▶ Exercise
Transcribe the data that follows precisely, omitting nothing.

▶ Working data
┌──
(** Whether to go on, whether data was read, the entry and the memory. *)
Definition loadEntryData (b : LinefillBuf) (e : LinefillBufEntry) (m : M) : bool * bool * LinefillBufEntry * M :=
  if hasData e then (true, false, e, m)
  else if negb (requestSent e) then (false, false, e, m)
  else if readInquire m (requestId e)
  then let r := read m (requestId e) in
       (true, true,
        LBE (ea e) (addr e) (if _withData (_cfg b) then fst r else data e) true (requestSent e) (requestId e), snd r)
  else (false, false, e, m).

(** The loops of [loadData] over entries in some order: whether to go on, whether data was
    read, whether the critical entry was passed, the entries, the memory. *)
Fixpoint load_loop (b : LinefillBuf) (ids : list Z) (es : list LinefillBufEntry) (dataRead received : bool) (m : M) :
    outcome (bool * bool * bool * list LinefillBufEntry * M) :=
  match ids with
  | [] => Ret (true, dataRead, received, es, m)
  | i :: ids =>
    let! e := get_entry es i in
    let '(cont, rd, e, m) := loadEntryData b e m in
    let es := <[Z.to_nat i := e]> es in
    if cont then load_loop b ids es (dataRead || rd) (received || (i =? _critical_entry b)) m
    else Ret (false, dataRead || rd, received, es, m)
  end.
(** Entries whose data has come leave the front of the queue. *)
Fixpoint pop_loaded (ids : list Z) (es : list LinefillBufEntry) : outcome (list Z) :=
  match ids with
  | [] => Ret []
  | i :: ids' => let! e := get_entry es i in if hasData e then pop_loaded ids' es else Ret ids
  end.
Definition all_ids (b : LinefillBuf) : list Z := seqZ 0 (nEntries b).
Definition loadData (b : LinefillBuf) (m : M) : outcome (bool * LinefillBuf * M) :=
  let b := set_criticalWordReceived b false in
  if _empty b then Ret (false, b, m) else
  let! r := if criticalWordFirst b then load_loop b (_criticalIds b) (_entries b) false false m
            else Ret (true, false, false, _entries b, m) in
  let '(cont, dataRead, received, es, m) := r in
  let! ids := if criticalWordFirst b then pop_loaded (_criticalIds b) es else Ret (_criticalIds b) in
  let! r := if cont then load_loop b (all_ids b) es dataRead received m else Ret (cont, dataRead, received, es, m) in
  let '(_, dataRead, _, es, m) := r in
  Ret (dataRead, set_criticalIds (set_entries (set_criticalWordReceived b received) es) ids (_critical_entry b), m).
└──
▶ Written response
(** Whether to go on, whether data was read, the entry and the memory. *)
Definition loadEntryData (b : LinefillBuf) (e : LinefillBufEntry) (m : M) : bool * bool * LinefillBufEntry * M :=
  if hasData e then (true, false, e, m)
  else if negb (requestSent e) then (false, false, e, m)
  else if readInquire m (requestId e)
  then let r := read m (requestId e) in
       (true, true,
        LBE (ea e) (addr e) (if _withData (_cfg b) then fst r else data e) true (requestSent e) (requestId e), snd r)
  else (false, false, e, m).

(** The loops of [loadData] over entries in some order: whether to go on, whether data was
    read, whether the critical entry was passed, the entries, the memory. *)
Fixpoint load_loop (b : LinefillBuf) (ids : list Z) (es : list LinefillBufEntry) (dataRead received : bool) (m : M) :
    outcome (bool * bool * bool * list LinefillBufEntry * M) :=
  match ids with
  | [] => Ret (true, dataRead, received, es, m)
  | i :: ids =>
    let! e := get_entry es i in
    let '(cont, rd, e, m) := loadEntryData b e m in
    let es := <[Z.to_nat i := e]> es in
    if cont then load_loop b ids es (dataRead || rd) (received || (i =? _critical_entry b)) m
    else Ret (false, dataRead || rd, received, es, m)
  end.
(** Entries whose data has come leave the front of the queue. *)
Fixpoint pop_loaded (ids : list Z) (es : list LinefillBufEntry) : outcome (list Z) :=
  match ids with
  | [] => Ret []
  | i :: ids' => let! e := get_entry es i in if hasData e then pop_loaded ids' es else Ret ids
  end.
Definition all_ids (b : LinefillBuf) : list Z := seqZ 0 (nEntries b).
Definition loadData (b : LinefillBuf) (m : M) : outcome (bool * LinefillBuf * M) :=
  let b := set_criticalWordReceived b false in
  if _empty b then Ret (false, b, m) else
  let! r := if criticalWordFirst b then load_loop b (_criticalIds b) (_entries b) false false m
            else Ret (true, false, false, _entries b, m) in
  let '(cont, dataRead, received, es, m) := r in
  let! ids := if criticalWordFirst b then pop_loaded (_criticalIds b) es else Ret (_criticalIds b) in
  let! r := if cont then load_loop b (all_ids b) es dataRead received m else Ret (cont, dataRead, received, es, m) in
  let '(_, dataRead, _, es, m) := r in
  Ret (dataRead, set_criticalIds (set_entries (set_criticalWordReceived b received) es) ids (_critical_entry b), m).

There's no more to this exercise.